5. The Binti novella series by Nnedi Okorafor
Nnedimma Nkemdili "Nnedi" Okorafor will none of your guff about the lack of literary merit in science fiction. The multi-award-winning Nigerian-American novelist is crafting beautifully realized literary gems deep within the same genre that, er, gifted us with a thousand derivative space marine sagas. Her novellas of Binti, first of the Himba accepted into the illustrious pan galactic Oomza university, explore intimate questions of belonging and identity, but via wars against jellyfish aliens, rogue human factions and vast, galaxy spanning searches for meaning.
6. Empire of Silence by Chrisopher Ruocchio
There’s a peculiar derangement that comes over many SF writers, where they suddenly start trying to squeeze a lifetime’s worth of fantasy tropes into their narrative starships. (Seriously, Peter F. Hamilton, just build another Dyson sphere and fill it it full of hostile aliens. Enough already!) But Ruocchio could mash up genres at the Olympics and have the dais to himself. He wins gold silver and bronze for the brilliant Sun Eater series, a head spinning stew of speculative future history, retrofuturist fantasy, and utterly entrancing recursive loops back through all some of the oldest memes in the history of story telling, all made new by Hadrian Marlowe, his creator-destroyer of imaginary worlds. You will lose yourself in these books and stay happily lost again and again.

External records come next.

Lemma slot_transition_refines_witness :
  let t := sample_transition 1 RIBON_UPDATE_SLOT_STAGING 0 in
  let m' := snd (ribon_update_slot_metadata_transition (Some sample_metadata) (Some t)) in
  fst (ribon_update_slot_metadata_transition (Some sample_metadata) (Some t)) =
    RIBON_UPDATE_STORAGE_STATUS_OK /\ metadata_is_valid (Some m') = true.
Proof.
  intros t m'.
  assert (E : ribon_update_slot_metadata_transition (Some sample_metadata) (Some t) =
              (RIBON_UPDATE_STORAGE_STATUS_OK, m')) by (vm_compute; reflexivity).
  split; [by rewrite E|].
  apply (slot_transition_refines sample_metadata t m' sample_metadata_typed); [|exact E].
  apply sample_transition_typed; vm_compute; split; congruence.
Defined.

(** Every step of the lifecycle contract is available: from a valid table whose
    generation is not exhausted, some transition the code accepts performs it. *)
Theorem slot_transition_complete m l :
  metadata_typed m -> metadata_is_valid (Some m) = true -> metadata_generation m < UINT64_MAX ->
  lifecycle_step (abstract m) l ->
  exists t m', transition_typed t /\ abstract m' = l /\
    ribon_update_slot_metadata_transition (Some m) (Some t) = (RIBON_UPDATE_STORAGE_STATUS_OK, m').
Proof.
  intros Hm Hv Hg Hstep. apply metadata_valid_wf in Hv as Hw; [|done].
  destruct (step_request m l Hm Hw Hg Hstep) as (t & Ht & Hacc & Hl).
  exists t, (transition_result m t). split_and!; [done|done|]. by apply transition_accepted.
Qed.

Lemma slot_transition_complete_witness :
  exists t m', transition_typed t /\
    abstract m' = mkLifecycle 2 0 (mkIdentity 7 (replicate 32 1) (replicate 32 2) (replicate 32 3))
                    (Staged (mkIdentity 8 (replicate 32 4) (replicate 32 5) (replicate 32 3))) /\
    ribon_update_slot_metadata_transition (Some sample_metadata) (Some t) =
      (RIBON_UPDATE_STORAGE_STATUS_OK, m').
Proof.
  apply (slot_transition_complete sample_metadata); [apply sample_metadata_typed|vm_compute; reflexivity|done|].
  apply (step_stage 1 0 _ Empty); [done|]. split; [split; [done|vm_compute; congruence]|].
  rewrite !Forall_cons, Forall_nil.
  split_and!; try done; by apply octetsb_octets.
Defined.

(** An image takes over only after its own trial: when a reachable transition
    changes the active slot, the three transitions before it staged, verified
    and armed exactly the identity that is being confirmed. *)
Theorem slot_takeover m0 ts m t m' :
  metadata_typed m0 -> metadata_is_valid (Some m0) = true -> settled (lc_other (abstract m0)) ->
  reach m0 ts m -> transition_typed t ->
  ribon_update_slot_metadata_transition (Some m) (Some t) = (RIBON_UPDATE_STORAGE_STATUS_OK, m') ->
  metadata_active_slot m' <> metadata_active_slot m ->
  exists ts0 t1 t2 t3, ts = ts0 ++ [t1; t2; t3] /\
    asks t1 RIBON_UPDATE_SLOT_STAGING (transition_identity t) /\
    asks t2 RIBON_UPDATE_SLOT_VERIFIED (transition_identity t) /\
    asks t3 RIBON_UPDATE_SLOT_PENDING (transition_identity t) /\
    asks t RIBON_UPDATE_SLOT_CONFIRMED (transition_identity t).
Proof.
  intros H0 Hv0 Hs Hr Ht H Hne. apply metadata_valid_wf in Hv0; [|done].
  destruct (reach_invariant m0 ts m H0 Hv0 Hs Hr) as (Hm & Hw & Hts & _).
  destruct (transition_ok_inv m t m' Hm Ht H) as (_ & Hacc & ->).
  change (metadata_active_slot (transition_result m t)) with
    (metadata_active_slot (transition_next m t)) in Hne.
  rewrite (next_active m t Hacc) in Hne.
  destruct (Z.eqb_spec (transition_next_state t) RIBON_UPDATE_SLOT_CONFIRMED) as [E|]; [|done].
  pose proof (allowed_cases m t Hacc) as Hcases. simpl in Hcases. rewrite E in Hcases.
  assert (Hst : entry_state (slot_at m (other_slot m)) = RIBON_UPDATE_SLOT_PENDING)
    by (states; lia).
  unfold abstract in Hts. simpl in Hts. unfold entry_phase in Hts. rewrite Hst in Hts.
  rewrite (acc_same m t Hacc) in Hts by (rewrite E; done). simpl in Hts.
  destruct Hts as (ts0 & t1 & t2 & t3 & -> & ? & ? & ?). by exists ts0, t1, t2, t3.
Qed.

(** The sample table after staging, verifying and arming slot B. *)
Definition sample_staged : RibonUpdateSlotMetadata :=
  Eval vm_compute in transition_result sample_metadata (sample_transition 1 RIBON_UPDATE_SLOT_STAGING 0).
Definition sample_verified : RibonUpdateSlotMetadata :=
  Eval vm_compute in transition_result sample_staged (sample_transition 1 RIBON_UPDATE_SLOT_VERIFIED 0).
Definition sample_armed : RibonUpdateSlotMetadata :=
  Eval vm_compute in transition_result sample_verified (sample_transition 1 RIBON_UPDATE_SLOT_PENDING 3).

Lemma slot_takeover_witness :
  let t := sample_transition 1 RIBON_UPDATE_SLOT_CONFIRMED 0 in
  exists ts0 t1 t2 t3,
    [sample_transition 1 RIBON_UPDATE_SLOT_STAGING 0; sample_transition 1 RIBON_UPDATE_SLOT_VERIFIED 0;
     sample_transition 1 RIBON_UPDATE_SLOT_PENDING 3] = ts0 ++ [t1; t2; t3] /\
    asks t1 RIBON_UPDATE_SLOT_STAGING (transition_identity t) /\
    asks t2 RIBON_UPDATE_SLOT_VERIFIED (transition_identity t) /\
    asks t3 RIBON_UPDATE_SLOT_PENDING (transition_identity t) /\
    asks t RIBON_UPDATE_SLOT_CONFIRMED (transition_identity t).
Proof.
  intros t. assert (Hty : forall s n, 0 <= s < 6 -> 0 <= n <= 32 -> transition_typed (sample_transition 1 s n))
    by (intros; apply sample_transition_typed; lia).
  apply (slot_takeover sample_metadata _ sample_armed t (transition_result sample_armed t)).
  - apply sample_metadata_typed.
  - vm_compute. reflexivity.
  - exact I.
  - apply (reach_step _ [_; _] sample_verified); [apply (reach_step _ [_] sample_staged);
      [apply (reach_step _ [] sample_metadata); [apply reach_start|..]|..]|..];
      first [apply Hty; vm_compute; split; congruence | vm_compute; reflexivity].
  - apply Hty; vm_compute; split; congruence.
  - vm_compute. reflexivity.
  - vm_compute. congruence.
Defined.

7. Dragon Pearl by Yoon Ha Lee
Running away to find ourselves is as much as venerated myth of space opera as wayward starships and young heroes’ misadventure on the highest, most lawless frontier. Yoon Ha Lee retouches all your favorite archetypes with a Korean brush. A lovely introduction to space faring for the younger reader, his shape-shifting magical fox named Min, who presents as human to our unmagical eyes, strikes out from home to clear her brother’s name of a vile slander. Along the way she teams up with more supernatural allies, one of them a non binary goblin in the Space Cadets.
8. The Long Way to a Small, Angry Planet by Becky Chambers
A stand out example of the good things that can happen when you fundamentally disrupt long established publishing models, Becky Chambers did not walk the conventional path to her well deserved success. Long Way began life as a modest Kickstarter, looking for a lousy two and a half grand to fund a couple of months part-time writing. A year later, Hodder and Stoughton had acquired Chambers character-driven road trip through the galactic sublayer, and fans of quirky, humane SF had a new favorite in Rosemary Harper, a human of Mars, who leaves her leaves her home world as clerk of the tunnelling ship Wayfarer.

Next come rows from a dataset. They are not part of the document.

(* ===== verification/MemoryProvider.v ===== *)
(** * A concrete provider

    The in-memory media the host fixtures use ([tests/update]): a write changes
    the volatile bytes, a flush copies them to the durable ones, and a power cut
    leaves the durable bytes.  It satisfies the storage contract, so that the
    theorems proved against the contract apply to it. *)

From S2P Require Import Prelude.
From S2P Require Import Buffer.
From S2P Require Import Wire.
From S2P Require Import Provider.

Section Media.
Context (capacity : Z) (Hcapacity : 0 <= capacity).

(** Both copies are [capacity] octets long. *)
Record media := mkMedia {
  volatile : bytes;
  durable : bytes;
  volatile_ok : bool_decide (len volatile = capacity) && octetsb volatile = true;
  durable_ok : bool_decide (len durable = capacity) && octetsb durable = true;
}.

Lemma octets_octetsb b : octets b -> octetsb b = true.
Proof.
  unfold octets, octetsb. rewrite forallb_forall, List.Forall_forall. intros H x Hx.
  specialize (H x Hx). rewrite word8 in H. apply andb_true_iff. rewrite Z.leb_le, Z.ltb_lt. lia.
Qed.

Lemma media_ok b : bool_decide (len b = capacity) && octetsb b = true <-> len b = capacity /\ octets b.
Proof.
  rewrite andb_true_iff, bool_decide_eq_true. split; intros [? ?]; split; auto using octetsb_octets.
  by apply octets_octetsb.
Qed.

Lemma media_store_ok b off r :
  bool_decide (len b = capacity) && octetsb b = true ->
  bool_decide (len (store b off r) = capacity) && octetsb (store b off r) = octetsb (store b off r).
Proof. intros H. apply media_ok in H as [H _]. by rewrite len_store, bool_decide_true. Qed.

Definition in_range_b (off n : Z) : bool := (0 <=? off) && (off + n <=? capacity).

Definition media_read (w : media) (off : Z) (buffer : bytes) (deadline : Z) : media * (Z * bytes * Z) :=
  if in_range_b off (len buffer)
  then (w, (0, slice off (len buffer) (volatile w), len buffer))
  else (w, (-1, buffer, 0)).

(** The volatile copy with [r] stored, when that is a media. *)
Definition media_put (w : media) (off : Z) (r : bytes) : option media :=
  match decide (bool_decide (len (store (volatile w) off r) = capacity) &&
                octetsb (store (volatile w) off r) = true) with
  | left H => Some (mkMedia (store (volatile w) off r) (durable w) H (durable_ok w))
  | right _ => None
  end.

Definition media_write (w : media) (off : Z) (buffer : bytes) (deadline : Z) : media * (Z * Z) :=
  if in_range_b off (len buffer)
  then match media_put w off buffer with
       | Some w' => (w', (0, len buffer))
       | None => (w, (-1, 0))
       end
  else (w, (-1, 0)).

Definition media_erase (w : media) (off size deadline : Z) : media * Z :=
  if in_range_b off size
  then match media_put w off (zeros size) with Some w' => (w', 0) | None => (w, -1) end
  else (w, -1).

Definition media_flush (w : media) (deadline : Z) : media * Z :=
  (mkMedia (volatile w) (volatile w) (volatile_ok w) (volatile_ok w), 0).

Definition memory_provider (alignment : Z) (identity_digest : bytes) : RibonUpdateStorageProvider media :=
  mkProvider media 160 1 0 15 capacity alignment alignment alignment capacity identity_digest 1
    (Some media_read) (Some media_write) (Some media_erase) (Some media_flush) [0; 0; 0; 0].

Lemma media_put_some w off r w' :
  media_put w off r = Some w' -> volatile w' = store (volatile w) off r /\ durable w' = durable w.
Proof. unfold media_put. destruct (decide _); [|done]. by intros [= <-]. Qed.

Lemma media_put_octets w off r : octets r -> exists w', media_put w off r = Some w'.
Proof.
  intros Hr. unfold media_put. destruct (decide _) as [|Hn]; [eauto|]. exfalso. apply Hn.
  pose proof (proj1 (media_ok _) (volatile_ok w)) as [Hl Ho].
  apply media_ok. rewrite len_store. split; [done|]. auto with ribon.
Qed.

Lemma store_slice b off n :
  0 <= off -> 0 <= n -> off + n <= len b -> store b off (slice off n b) = b.
Proof.
  intros Ho Hn Hl. unfold store, slice, len in *. apply list_eq. intros i.
  destruct (decide (Z.to_nat off <= i < Z.to_nat off + Z.to_nat n)%nat) as [Hi|Hi].
  - rewrite list_lookup_inserts; rewrite ?length_take, ?length_drop; try lia.
    rewrite lookup_take_lt, lookup_drop by lia. f_equal. lia.
  - destruct (decide (i < Z.to_nat off)%nat).
    + by rewrite list_lookup_inserts_lt.
    + rewrite list_lookup_inserts_ge; [done|]. rewrite length_take, length_drop. lia.
Qed.

(** A power cut leaves the durable copy; writes are never torn. *)
#[global] Instance memory_provider_contract alignment d :
  StorageContract (memory_provider alignment d).
Proof.
  refine {| content := volatile; crash := fun w b => b = durable w; tears := fun old new r => r = old |}.
  - intros w. apply (media_ok _), volatile_ok.
  - intros w b ->. apply (media_ok _), durable_ok.
  - intros w. apply (media_ok _), volatile_ok.
  - intros w b ->. apply (media_ok _), durable_ok.
  - congruence.
  - intros w off buffer dl w' st out tr Ho Hl.
    change (call_read _ w off buffer dl) with (media_read w off buffer dl). unfold media_read.
    destruct (in_range_b off (len buffer)); intros [= <- <- <- <-]; split_and!; naive_solver.
  - intros w off buffer dl w' st tr Ho Hl Hb.
    change (call_write _ w off buffer dl) with (media_write w off buffer dl).
    change (off + len buffer <= capacity) in Hl. unfold media_write, in_range_b.
    rewrite (proj2 (Z.leb_le 0 off)), (proj2 (Z.leb_le (off + len buffer) capacity)) by done. simpl.
    destruct (media_put_octets w off buffer Hb) as [w1 E]. rewrite E. intros [= <- <- <-].
    destruct (media_put_some _ _ _ _ E) as [Hv Hd]. split_and!; [done|by exists buffer; auto|].
    intros b ->. exists (durable w), (slice off (len buffer) (durable w)). split_and!; auto.
    rewrite Hd, store_slice; try done; [apply len_nonneg|].
    by rewrite (proj1 (proj1 (media_ok _) (durable_ok w))).
  - intros w dl w' st. change (call_flush _ w dl) with (media_flush w dl). unfold media_flush. intros [= <- <-]. split_and!; naive_solver.
Defined.

Lemma memory_provider_reliable alignment d : reliable (memory_provider alignment d).
Proof.
  constructor.
  - intros w off buffer dl Ho Hl. change (off + len buffer <= capacity) in Hl. eexists w, _.
    change (call_read _ w off buffer dl) with (media_read w off buffer dl). unfold media_read, in_range_b.
    by rewrite (proj2 (Z.leb_le 0 off)), (proj2 (Z.leb_le (off + len buffer) capacity)).
  - intros w off buffer dl Ho Hl Hb. change (off + len buffer <= capacity) in Hl.
    change (call_write _ w off buffer dl) with (media_write w off buffer dl). unfold media_write, in_range_b.
    rewrite (proj2 (Z.leb_le 0 off)), (proj2 (Z.leb_le (off + len buffer) capacity)) by done. simpl.
    destruct (media_put_octets w off buffer Hb) as [w1 ->]. eauto.
  - intros w dl. eexists. reflexivity.
Qed.

End Media.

9. The Salvagers series by Alex White
Okay, yes, it starts with a magic car race. But it's very colorful magic, and a very exciting car race, and White is a supercool stylist who soon drags you into the search for A Big Ship at the Edge of the Universe. A misfit crew, a ship of legend, a universe in peril, all of the big boxes are ticked with big colorful technomagical pens. Boots Ellsworth, White’s washed up and not entirely trustworthy treasure hunter, and Nilah Brio, a brilliant racer framed for murder, make an engaging team as they heist, scheme, and copulate their way across the cosmos.

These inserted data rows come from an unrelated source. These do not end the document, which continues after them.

(* ===== verification/KeyPolicyOrder.v ===== *)
(** * Ordered lookups of the key policy

    Key identifiers and rollback domains are kept in byte order, and both lookups
    stop at the first larger entry.  On an ordered table they find exactly the
    entries that are there. *)

From S2P Require Import Prelude.
From S2P Require Import Buffer.
From S2P Require Import Wire.
From S2P Require Import KeyPolicy.

(** ** The order of byte strings *)

Fixpoint lex (l r : bytes) : Z :=
  match l, r with
  | [], [] => 0
  | [], _ :: _ => -1
  | _ :: _, [] => 1
  | x :: l', y :: r' => if x <? y then -1 else if x >? y then 1 else lex l' r'
  end.

Ltac lex_cases :=
  repeat match goal with
  | |- context [if ?x <? ?y then _ else _] => destruct (Z.ltb_spec x y)
  end.

Lemma lex_zero l r : lex l r = 0 <-> l = r.
Proof.
  revert r. induction l as [|x l IH]; intros [|y r]; simpl; [done..|].
  lex_cases; [split; [done|intros [=]; lia]..|]. rewrite IH. split; [|by intros [= _ ->]].
  intros ->. f_equal. lia.
Qed.

Lemma lex_antisym l r : lex r l = - lex l r.
Proof.
  revert r. induction l as [|x l IH]; intros [|y r]; simpl; [done..|]. lex_cases; try lia. apply IH.
Qed.

Lemma lex_trans l m r : lex l m < 0 -> lex m r < 0 -> lex l r < 0.
Proof.
  revert m r. induction l as [|x l IH]; intros [|y m] [|z r]; simpl; try lia.
  lex_cases; try lia. apply IH.
Qed.

(** The comparison of two identifiers of known sizes. *)
Lemma id_compare_lex l r : ribon_key_policy_id_compare l (len l) r (len r) = lex l r.
Proof.
  unfold ribon_key_policy_id_compare. revert r.
  induction l as [|x l IH]; intros [|y r]; simpl lex.
  - reflexivity.
  - rewrite len_cons. change (len []) with 0. pose proof (len_nonneg r).
    destruct (Z.ltb_spec 0 (1 + len r)); [|lia]. by rewrite seqZ_nil by lia.
  - rewrite len_cons. change (len []) with 0. pose proof (len_nonneg l).
    destruct (Z.ltb_spec (1 + len l) 0); [lia|]. rewrite seqZ_nil by lia. simpl.
    by destruct (Z.ltb_spec 0 (1 + len l)); [|lia].
  - rewrite !len_cons. specialize (IH r). pose proof (len_nonneg r). pose proof (len_nonneg l).
    assert (Hs : (if 1 + len l <? 1 + len r then 1 + len l else 1 + len r) =
      1 + (if len l <? len r then len l else len r)).
    { destruct (Z.ltb_spec (1 + len l) (1 + len r)), (Z.ltb_spec (len l) (len r)); lia. }
    rewrite Hs. rewrite seqZ_cons by (destruct (_ <? _); lia). simpl foldE.
    change (byte_at (x :: l) 0) with x. change (byte_at (y :: r) 0) with y.
    destruct (x <? y); [done|]. destruct (y <? x); [done|]. rewrite <- IH.
    replace (Z.pred (1 + (if len l <? len r then len l else len r)))
      with (if len l <? len r then len l else len r) by lia.
    change (Z.succ 0) with (1 + 0). rewrite <- (fmap_add_seqZ 1 0), foldE_fmap.
    assert (Hb : forall z (b : bytes) i, 0 <= i -> byte_at (z :: b) (1 + i) = byte_at b i).
    { intros z b i Hi. unfold byte_at. by replace (Z.to_nat (1 + i)) with (S (Z.to_nat i)) by lia. }
    rewrite (foldE_ext _ (fun (_ : unit) index => if byte_at l index <? byte_at r index then inl (-1)
      else if byte_at l index >? byte_at r index then inl 1 else inr tt)).
    + destruct (foldE _ _ _); [done|].
      repeat match goal with |- context [if ?a <? ?b then _ else _] => destruct (Z.ltb_spec a b) end; lia.
    + intros i b Hi. apply elem_of_seqZ in Hi. by rewrite !Hb by lia.
Qed.

(** ** Searching an ordered table *)

Section Search.
Context {E : Type} (id : Z -> bytes) (n : Z) (target : bytes) (hit : Z -> E) (miss : E).
Context (Hsorted : forall i j, 0 <= i -> i < j -> j < n -> lex (id i) (id j) < 0).

Definition probe (u : unit) (i : Z) : E + unit :=
  let order := lex (id i) target in
  if order =? 0 then inl (hit i) else if order >? 0 then inl miss else inr tt.

Lemma search_past l : foldE probe l tt = inr tt -> forall i, i ∈ l -> lex (id i) target < 0.
Proof.
  induction l as [|x l IH]; intros H i Hi; [by apply not_elem_of_nil in Hi|]. simpl in H.
  unfold probe in H at 1. destruct (Z.eqb_spec (lex (id x) target) 0); [done|].
  destruct (Z.ltb_spec 0 (lex (id x) target)); [done|].
  apply elem_of_cons in Hi as [->|Hi]; [lia|auto].
Qed.

Lemma search_spec :
  match foldE probe (upto n) tt with
  | inl e => (exists i, 0 <= i < n /\ id i = target /\ e = hit i) \/
             (e = miss /\ forall i, 0 <= i < n -> id i <> target)
  | inr _ => forall i, 0 <= i < n -> id i <> target
  end.
Proof.
  assert (Hlt : forall i, lex (id i) target < 0 -> id i <> target)
    by (intros i Hi Heq; apply lex_zero in Heq; lia).
  destruct (foldE probe (upto n) tt) as [e|[]] eqn:H.
  - apply foldE_inl in H as (done & x & rest & [] & Hl & Hd & Hx).
    assert (Hix : forall i, (i ∈ done <-> 0 <= i < x) /\ 0 <= x < n).
    { intros i. assert (Hlen : upto n !! length done = Some x) by (rewrite Hl, lookup_app_r, Nat.sub_diag by lia; done).
      apply lookup_seqZ in Hlen as [-> Hlen]. rewrite Z.add_0_l. split; [|lia].
      assert (Hdone : done = take (length done) (upto n)) by (by rewrite Hl, take_app_length).
      rewrite Hdone, list_elem_of_lookup. split.
      - intros [k Hk]. apply lookup_take_Some in Hk as [Hk Hkl]. apply lookup_seqZ in Hk as [-> _].
        rewrite Hl, take_app_length. lia.
      - rewrite Hl, take_app_length. intros Hi. exists (Z.to_nat i).
        assert (Hk : (Z.to_nat i < length done)%nat) by lia.
        pose proof (lookup_lt_is_Some_2 _ _ Hk) as [y Hy]. rewrite Hy. f_equal.
        assert (Hy' : upto n !! Z.to_nat i = Some y) by (rewrite Hl; by apply lookup_app_l_Some).
        apply lookup_seqZ in Hy' as [-> _]. lia. }
    pose proof (proj2 (Hix 0)) as Hxn. unfold probe in Hx.
    destruct (Z.eqb_spec (lex (id x) target) 0) as [Hz|Hnz].
    + injection Hx as <-. left. exists x. split; [done|split; [by apply lex_zero|done]].
    + destruct (Z.ltb_spec 0 (lex (id x) target)) as [Hgt|]; [|done]. injection Hx as <-. right.
      split; [done|]. intros i Hi. destruct (Z.lt_trichotomy i x) as [Hlt'|[->|Hgt']].
      * apply Hlt. apply (search_past done Hd). apply (proj1 (Hix i)). lia.
      * intros Heq. apply lex_zero in Heq. lia.
      * intros <-. pose proof (Hsorted x i ltac:(lia) Hgt' ltac:(lia)). lia.
  - intros i Hi. apply Hlt, (search_past _ H). apply elem_of_seqZ. lia.
Qed.
End Search.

10. Noumenon by Marina J. Lostetter
In Lostetter’s audacious debut novel, teams of multi-cloned humans venture across cold space for eons to explore the far reaches of the outer galaxy. Recalling the dilemmas and paradoxes of FTL campaigning in The Former War, one team tentatively creeps on a mysterious and possibly threatening alien star, seeking clarification of any threat it might use to a human civilization that has most likely changed beyond all recognition at the other end of the time dilation effect.